=== Begin Enclosure ===

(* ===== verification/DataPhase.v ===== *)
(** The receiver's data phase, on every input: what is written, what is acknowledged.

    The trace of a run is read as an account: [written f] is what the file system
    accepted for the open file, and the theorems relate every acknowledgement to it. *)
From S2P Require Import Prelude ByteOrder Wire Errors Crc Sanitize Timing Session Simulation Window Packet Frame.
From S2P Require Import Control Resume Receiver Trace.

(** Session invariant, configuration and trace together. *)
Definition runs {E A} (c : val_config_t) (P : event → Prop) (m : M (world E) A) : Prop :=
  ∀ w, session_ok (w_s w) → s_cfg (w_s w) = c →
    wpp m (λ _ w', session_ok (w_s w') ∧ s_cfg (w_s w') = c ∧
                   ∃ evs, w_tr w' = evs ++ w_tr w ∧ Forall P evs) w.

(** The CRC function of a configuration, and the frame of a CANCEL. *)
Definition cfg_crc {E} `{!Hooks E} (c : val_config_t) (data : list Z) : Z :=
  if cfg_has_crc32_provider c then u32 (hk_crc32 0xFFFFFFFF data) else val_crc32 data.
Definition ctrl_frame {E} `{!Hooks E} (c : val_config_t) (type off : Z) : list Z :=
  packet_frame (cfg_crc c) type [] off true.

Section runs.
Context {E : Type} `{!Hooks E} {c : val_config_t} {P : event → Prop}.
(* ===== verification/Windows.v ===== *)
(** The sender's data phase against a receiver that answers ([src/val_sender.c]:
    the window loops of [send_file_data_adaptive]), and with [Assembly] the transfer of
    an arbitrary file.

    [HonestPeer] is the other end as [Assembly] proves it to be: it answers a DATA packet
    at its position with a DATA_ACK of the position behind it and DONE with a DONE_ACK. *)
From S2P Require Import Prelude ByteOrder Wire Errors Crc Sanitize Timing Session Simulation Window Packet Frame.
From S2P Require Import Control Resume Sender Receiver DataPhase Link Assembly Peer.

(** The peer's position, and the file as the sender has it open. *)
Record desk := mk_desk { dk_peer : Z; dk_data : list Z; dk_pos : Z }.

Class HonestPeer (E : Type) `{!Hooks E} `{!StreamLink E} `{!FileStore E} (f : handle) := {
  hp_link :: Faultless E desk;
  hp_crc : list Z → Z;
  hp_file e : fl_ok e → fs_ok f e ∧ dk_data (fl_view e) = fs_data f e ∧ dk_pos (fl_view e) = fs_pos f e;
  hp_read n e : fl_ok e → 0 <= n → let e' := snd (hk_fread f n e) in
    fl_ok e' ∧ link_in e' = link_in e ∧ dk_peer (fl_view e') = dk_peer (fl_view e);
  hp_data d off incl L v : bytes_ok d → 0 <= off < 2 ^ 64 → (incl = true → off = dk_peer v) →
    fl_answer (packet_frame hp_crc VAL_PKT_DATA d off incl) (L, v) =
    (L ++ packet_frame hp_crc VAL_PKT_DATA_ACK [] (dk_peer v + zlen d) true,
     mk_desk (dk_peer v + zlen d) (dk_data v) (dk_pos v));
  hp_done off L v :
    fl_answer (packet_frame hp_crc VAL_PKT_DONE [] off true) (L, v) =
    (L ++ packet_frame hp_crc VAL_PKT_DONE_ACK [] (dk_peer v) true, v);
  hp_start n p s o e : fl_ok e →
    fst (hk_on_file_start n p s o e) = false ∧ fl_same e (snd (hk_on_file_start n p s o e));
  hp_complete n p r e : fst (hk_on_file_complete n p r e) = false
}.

=== End Enclosure ===
=== Begin Enclosure ===

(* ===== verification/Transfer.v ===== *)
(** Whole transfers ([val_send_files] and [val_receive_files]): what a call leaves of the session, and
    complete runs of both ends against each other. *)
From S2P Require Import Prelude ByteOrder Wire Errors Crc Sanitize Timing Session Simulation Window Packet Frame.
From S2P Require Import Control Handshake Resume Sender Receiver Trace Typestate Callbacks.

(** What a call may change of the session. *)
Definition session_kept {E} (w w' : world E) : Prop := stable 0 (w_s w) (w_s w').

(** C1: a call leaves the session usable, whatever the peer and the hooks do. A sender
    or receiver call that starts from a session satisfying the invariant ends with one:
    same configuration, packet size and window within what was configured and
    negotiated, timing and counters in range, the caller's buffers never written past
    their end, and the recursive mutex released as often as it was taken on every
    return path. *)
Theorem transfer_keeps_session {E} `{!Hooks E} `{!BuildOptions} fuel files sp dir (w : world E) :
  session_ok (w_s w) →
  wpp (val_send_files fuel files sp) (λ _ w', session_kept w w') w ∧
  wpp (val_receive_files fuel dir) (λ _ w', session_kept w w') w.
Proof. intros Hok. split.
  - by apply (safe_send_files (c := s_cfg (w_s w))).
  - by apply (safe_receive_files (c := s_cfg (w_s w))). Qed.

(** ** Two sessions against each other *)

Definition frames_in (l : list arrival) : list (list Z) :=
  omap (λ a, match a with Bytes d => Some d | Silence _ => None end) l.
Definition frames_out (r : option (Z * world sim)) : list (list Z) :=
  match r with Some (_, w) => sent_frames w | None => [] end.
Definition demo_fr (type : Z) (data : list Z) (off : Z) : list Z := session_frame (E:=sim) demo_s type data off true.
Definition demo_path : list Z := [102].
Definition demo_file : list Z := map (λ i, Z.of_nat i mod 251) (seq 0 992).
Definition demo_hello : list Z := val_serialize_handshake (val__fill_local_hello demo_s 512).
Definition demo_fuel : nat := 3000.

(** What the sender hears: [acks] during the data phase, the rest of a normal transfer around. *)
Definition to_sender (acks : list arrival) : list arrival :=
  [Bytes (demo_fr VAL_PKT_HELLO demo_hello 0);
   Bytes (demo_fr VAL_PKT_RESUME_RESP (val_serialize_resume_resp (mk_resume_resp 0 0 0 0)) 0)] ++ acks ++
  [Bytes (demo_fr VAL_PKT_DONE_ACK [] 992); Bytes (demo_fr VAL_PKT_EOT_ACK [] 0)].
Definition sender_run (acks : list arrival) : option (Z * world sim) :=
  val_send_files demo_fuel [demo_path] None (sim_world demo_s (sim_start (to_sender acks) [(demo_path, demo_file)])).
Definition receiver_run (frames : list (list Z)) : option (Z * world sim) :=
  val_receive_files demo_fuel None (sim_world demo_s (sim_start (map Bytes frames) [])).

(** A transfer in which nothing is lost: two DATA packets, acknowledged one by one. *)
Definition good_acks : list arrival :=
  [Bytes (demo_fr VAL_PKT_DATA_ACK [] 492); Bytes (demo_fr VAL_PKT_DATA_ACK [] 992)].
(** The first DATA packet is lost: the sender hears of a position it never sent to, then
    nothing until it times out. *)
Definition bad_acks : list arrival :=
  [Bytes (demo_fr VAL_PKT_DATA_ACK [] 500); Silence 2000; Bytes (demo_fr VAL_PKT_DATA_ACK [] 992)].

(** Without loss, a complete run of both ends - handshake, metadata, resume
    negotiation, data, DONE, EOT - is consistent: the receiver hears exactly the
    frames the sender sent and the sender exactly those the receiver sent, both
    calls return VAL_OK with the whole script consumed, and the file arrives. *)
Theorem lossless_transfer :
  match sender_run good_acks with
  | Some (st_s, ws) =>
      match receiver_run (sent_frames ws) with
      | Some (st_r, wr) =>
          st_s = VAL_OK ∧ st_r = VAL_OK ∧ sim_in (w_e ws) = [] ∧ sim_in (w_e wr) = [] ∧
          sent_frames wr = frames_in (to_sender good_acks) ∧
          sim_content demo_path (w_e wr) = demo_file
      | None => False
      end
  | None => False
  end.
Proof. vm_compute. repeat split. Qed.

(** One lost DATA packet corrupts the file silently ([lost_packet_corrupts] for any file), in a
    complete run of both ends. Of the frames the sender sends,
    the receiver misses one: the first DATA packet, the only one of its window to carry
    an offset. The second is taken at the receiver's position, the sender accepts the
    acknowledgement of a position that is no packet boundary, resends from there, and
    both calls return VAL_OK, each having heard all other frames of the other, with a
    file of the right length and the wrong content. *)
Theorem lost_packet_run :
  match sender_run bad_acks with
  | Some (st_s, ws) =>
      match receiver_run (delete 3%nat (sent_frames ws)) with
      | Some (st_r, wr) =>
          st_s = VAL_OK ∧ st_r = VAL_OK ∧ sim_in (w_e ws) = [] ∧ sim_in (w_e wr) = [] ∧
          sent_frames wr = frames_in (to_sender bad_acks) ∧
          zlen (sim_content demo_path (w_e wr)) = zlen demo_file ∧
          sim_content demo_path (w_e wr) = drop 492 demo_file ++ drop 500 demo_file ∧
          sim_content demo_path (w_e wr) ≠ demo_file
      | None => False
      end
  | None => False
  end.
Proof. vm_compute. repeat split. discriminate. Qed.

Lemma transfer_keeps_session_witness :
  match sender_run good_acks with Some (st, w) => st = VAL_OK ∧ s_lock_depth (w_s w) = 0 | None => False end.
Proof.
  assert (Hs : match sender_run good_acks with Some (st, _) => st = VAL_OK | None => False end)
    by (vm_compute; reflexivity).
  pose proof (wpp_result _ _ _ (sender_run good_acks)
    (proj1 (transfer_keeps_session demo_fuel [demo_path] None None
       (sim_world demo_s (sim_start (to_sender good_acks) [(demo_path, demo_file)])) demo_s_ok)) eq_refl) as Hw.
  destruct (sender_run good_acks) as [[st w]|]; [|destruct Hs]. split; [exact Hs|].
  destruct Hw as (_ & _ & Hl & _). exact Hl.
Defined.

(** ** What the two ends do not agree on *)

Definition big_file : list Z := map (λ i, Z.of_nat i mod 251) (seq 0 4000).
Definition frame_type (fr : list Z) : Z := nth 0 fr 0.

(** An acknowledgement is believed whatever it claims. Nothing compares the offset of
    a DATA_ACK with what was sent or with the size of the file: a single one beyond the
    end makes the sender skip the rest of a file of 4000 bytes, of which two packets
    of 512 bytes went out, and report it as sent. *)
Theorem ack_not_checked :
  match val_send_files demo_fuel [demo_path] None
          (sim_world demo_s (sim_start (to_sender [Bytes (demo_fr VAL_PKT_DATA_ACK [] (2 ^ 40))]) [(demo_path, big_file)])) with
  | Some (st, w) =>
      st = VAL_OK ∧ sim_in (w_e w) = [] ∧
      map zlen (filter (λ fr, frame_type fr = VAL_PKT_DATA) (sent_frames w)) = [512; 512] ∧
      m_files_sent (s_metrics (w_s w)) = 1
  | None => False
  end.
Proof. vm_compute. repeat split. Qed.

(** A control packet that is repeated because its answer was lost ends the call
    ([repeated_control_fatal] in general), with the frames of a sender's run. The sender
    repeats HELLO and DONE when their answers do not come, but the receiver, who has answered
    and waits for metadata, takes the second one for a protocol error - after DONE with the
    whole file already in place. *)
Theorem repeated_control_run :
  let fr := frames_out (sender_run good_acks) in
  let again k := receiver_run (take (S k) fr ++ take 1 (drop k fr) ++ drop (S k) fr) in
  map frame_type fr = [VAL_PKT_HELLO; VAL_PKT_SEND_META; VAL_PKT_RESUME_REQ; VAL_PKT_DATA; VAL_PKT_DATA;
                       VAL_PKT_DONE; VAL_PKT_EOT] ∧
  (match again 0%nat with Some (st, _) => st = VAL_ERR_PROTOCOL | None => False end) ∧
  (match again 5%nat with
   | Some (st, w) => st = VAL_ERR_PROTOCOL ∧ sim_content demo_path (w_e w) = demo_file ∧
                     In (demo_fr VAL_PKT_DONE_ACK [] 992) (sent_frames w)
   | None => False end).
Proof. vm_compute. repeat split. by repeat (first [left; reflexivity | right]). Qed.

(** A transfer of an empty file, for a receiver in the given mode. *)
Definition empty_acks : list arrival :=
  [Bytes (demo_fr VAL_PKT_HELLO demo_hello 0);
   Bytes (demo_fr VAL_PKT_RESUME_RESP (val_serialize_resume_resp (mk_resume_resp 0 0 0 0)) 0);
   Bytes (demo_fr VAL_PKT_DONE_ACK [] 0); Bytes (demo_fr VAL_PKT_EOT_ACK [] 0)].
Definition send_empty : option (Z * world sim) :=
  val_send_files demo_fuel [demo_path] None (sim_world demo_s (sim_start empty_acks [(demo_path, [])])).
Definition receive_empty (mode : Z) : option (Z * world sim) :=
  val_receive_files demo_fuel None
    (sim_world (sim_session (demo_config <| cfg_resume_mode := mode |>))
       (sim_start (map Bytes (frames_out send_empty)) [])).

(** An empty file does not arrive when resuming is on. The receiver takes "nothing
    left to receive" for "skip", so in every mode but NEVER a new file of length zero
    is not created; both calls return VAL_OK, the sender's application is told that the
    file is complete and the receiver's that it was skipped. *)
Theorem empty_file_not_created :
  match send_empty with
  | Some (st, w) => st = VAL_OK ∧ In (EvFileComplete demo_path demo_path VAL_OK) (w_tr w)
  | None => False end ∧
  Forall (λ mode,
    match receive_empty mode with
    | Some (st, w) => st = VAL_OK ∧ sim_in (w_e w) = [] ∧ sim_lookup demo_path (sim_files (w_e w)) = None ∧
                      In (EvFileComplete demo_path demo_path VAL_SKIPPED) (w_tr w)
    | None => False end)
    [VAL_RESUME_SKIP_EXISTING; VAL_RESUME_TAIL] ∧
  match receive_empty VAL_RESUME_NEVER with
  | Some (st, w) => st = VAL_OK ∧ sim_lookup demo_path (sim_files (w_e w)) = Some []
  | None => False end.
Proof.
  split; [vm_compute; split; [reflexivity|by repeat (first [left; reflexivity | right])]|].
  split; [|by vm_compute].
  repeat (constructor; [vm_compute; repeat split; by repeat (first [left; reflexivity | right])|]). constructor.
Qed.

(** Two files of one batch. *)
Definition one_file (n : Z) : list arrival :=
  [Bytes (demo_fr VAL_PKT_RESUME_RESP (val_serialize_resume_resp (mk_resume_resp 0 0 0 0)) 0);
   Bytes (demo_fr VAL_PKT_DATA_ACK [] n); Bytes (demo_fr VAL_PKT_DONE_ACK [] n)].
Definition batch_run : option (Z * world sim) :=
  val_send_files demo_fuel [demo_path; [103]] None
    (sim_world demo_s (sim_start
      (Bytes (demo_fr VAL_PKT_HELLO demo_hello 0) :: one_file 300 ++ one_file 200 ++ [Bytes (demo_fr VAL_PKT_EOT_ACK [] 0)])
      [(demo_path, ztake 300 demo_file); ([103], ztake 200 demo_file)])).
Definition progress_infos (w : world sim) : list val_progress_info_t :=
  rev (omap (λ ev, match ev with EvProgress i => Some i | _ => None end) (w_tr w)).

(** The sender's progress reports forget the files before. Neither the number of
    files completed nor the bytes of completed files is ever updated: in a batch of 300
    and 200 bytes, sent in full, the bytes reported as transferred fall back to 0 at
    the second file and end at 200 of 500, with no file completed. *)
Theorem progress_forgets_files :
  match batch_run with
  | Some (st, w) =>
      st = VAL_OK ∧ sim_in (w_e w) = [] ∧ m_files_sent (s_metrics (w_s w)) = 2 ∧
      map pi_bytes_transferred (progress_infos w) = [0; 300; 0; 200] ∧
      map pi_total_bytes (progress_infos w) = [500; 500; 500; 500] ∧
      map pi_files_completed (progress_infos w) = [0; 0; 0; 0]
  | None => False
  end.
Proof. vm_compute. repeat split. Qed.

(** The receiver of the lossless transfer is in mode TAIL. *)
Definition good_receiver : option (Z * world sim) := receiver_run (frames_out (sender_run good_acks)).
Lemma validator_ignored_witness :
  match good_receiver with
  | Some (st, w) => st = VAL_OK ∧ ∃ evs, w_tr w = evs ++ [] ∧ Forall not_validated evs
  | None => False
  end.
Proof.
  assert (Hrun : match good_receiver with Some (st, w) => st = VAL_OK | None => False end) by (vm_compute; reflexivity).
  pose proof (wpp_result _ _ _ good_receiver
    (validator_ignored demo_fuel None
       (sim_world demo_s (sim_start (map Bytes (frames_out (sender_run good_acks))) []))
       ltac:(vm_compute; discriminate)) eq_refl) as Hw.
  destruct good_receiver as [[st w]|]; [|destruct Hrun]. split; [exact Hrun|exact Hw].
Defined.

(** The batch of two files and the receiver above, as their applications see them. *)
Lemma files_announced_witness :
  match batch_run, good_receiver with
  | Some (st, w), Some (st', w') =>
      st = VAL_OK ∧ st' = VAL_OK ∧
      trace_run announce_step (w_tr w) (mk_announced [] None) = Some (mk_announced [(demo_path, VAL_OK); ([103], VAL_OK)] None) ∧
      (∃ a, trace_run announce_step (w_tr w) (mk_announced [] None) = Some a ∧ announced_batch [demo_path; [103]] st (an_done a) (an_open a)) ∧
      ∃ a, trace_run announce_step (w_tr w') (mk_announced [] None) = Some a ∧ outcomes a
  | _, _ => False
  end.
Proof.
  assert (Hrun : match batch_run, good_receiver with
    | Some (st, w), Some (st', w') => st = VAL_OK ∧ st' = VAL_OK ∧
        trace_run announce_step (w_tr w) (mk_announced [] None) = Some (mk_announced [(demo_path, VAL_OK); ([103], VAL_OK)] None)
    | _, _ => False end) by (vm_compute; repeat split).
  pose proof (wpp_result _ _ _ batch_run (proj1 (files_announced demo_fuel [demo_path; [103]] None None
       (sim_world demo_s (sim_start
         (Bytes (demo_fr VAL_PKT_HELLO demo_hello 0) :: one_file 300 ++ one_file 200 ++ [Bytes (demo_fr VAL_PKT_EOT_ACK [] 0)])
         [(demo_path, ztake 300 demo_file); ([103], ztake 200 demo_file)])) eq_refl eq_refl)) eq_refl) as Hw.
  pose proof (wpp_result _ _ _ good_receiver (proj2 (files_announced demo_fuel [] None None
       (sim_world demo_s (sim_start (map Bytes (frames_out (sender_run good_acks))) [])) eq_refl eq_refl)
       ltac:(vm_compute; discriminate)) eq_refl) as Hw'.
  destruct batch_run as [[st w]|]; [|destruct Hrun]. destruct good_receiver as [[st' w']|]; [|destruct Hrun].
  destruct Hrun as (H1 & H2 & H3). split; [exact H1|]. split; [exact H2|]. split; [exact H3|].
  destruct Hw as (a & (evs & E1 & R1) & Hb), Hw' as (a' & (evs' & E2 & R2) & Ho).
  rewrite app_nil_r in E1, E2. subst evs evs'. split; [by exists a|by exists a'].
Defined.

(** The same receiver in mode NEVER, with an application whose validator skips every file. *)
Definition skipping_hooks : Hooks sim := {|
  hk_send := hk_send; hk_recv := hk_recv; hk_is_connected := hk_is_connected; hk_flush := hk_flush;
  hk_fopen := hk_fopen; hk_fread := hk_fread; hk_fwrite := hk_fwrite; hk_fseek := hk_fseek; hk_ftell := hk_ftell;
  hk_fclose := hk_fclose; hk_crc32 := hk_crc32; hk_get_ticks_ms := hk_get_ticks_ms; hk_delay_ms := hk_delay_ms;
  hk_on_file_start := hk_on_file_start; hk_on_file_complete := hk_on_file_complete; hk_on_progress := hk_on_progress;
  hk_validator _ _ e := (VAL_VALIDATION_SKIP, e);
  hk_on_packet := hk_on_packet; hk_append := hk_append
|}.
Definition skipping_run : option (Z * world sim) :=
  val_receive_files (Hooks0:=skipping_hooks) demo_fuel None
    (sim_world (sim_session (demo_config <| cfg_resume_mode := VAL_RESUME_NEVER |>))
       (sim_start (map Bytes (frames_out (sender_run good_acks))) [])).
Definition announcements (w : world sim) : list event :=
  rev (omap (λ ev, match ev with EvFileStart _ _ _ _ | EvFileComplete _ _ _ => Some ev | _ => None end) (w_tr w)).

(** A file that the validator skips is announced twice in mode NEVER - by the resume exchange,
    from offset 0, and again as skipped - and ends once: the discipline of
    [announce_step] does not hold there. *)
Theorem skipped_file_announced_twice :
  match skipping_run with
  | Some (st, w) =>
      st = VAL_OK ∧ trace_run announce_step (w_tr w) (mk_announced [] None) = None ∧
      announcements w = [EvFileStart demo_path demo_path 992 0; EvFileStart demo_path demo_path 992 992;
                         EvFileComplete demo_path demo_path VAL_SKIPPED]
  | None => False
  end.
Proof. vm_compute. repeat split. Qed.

=== End Enclosure ===

__EXERCISE DETAILS__. Output the lines above exactly, but only those between the line holding "(* ===== verification/DataPhase.v ===== *)" and the line holding "an arbitrary file.", inclusive.

__ANSWER BOX__.
(* ===== verification/DataPhase.v ===== *)
(** The receiver's data phase, on every input: what is written, what is acknowledged.

    The trace of a run is read as an account: [written f] is what the file system
    accepted for the open file, and the theorems relate every acknowledgement to it. *)
From S2P Require Import Prelude ByteOrder Wire Errors Crc Sanitize Timing Session Simulation Window Packet Frame.
From S2P Require Import Control Resume Receiver Trace.

(** Session invariant, configuration and trace together. *)
Definition runs {E A} (c : val_config_t) (P : event → Prop) (m : M (world E) A) : Prop :=
  ∀ w, session_ok (w_s w) → s_cfg (w_s w) = c →
    wpp m (λ _ w', session_ok (w_s w') ∧ s_cfg (w_s w') = c ∧
                   ∃ evs, w_tr w' = evs ++ w_tr w ∧ Forall P evs) w.

(** The CRC function of a configuration, and the frame of a CANCEL. *)
Definition cfg_crc {E} `{!Hooks E} (c : val_config_t) (data : list Z) : Z :=
  if cfg_has_crc32_provider c then u32 (hk_crc32 0xFFFFFFFF data) else val_crc32 data.
Definition ctrl_frame {E} `{!Hooks E} (c : val_config_t) (type off : Z) : list Z :=
  packet_frame (cfg_crc c) type [] off true.

Section runs.
Context {E : Type} `{!Hooks E} {c : val_config_t} {P : event → Prop}.
(* ===== verification/Windows.v ===== *)
(** The sender's data phase against a receiver that answers ([src/val_sender.c]:
    the window loops of [send_file_data_adaptive]), and with [Assembly] the transfer of
    an arbitrary file.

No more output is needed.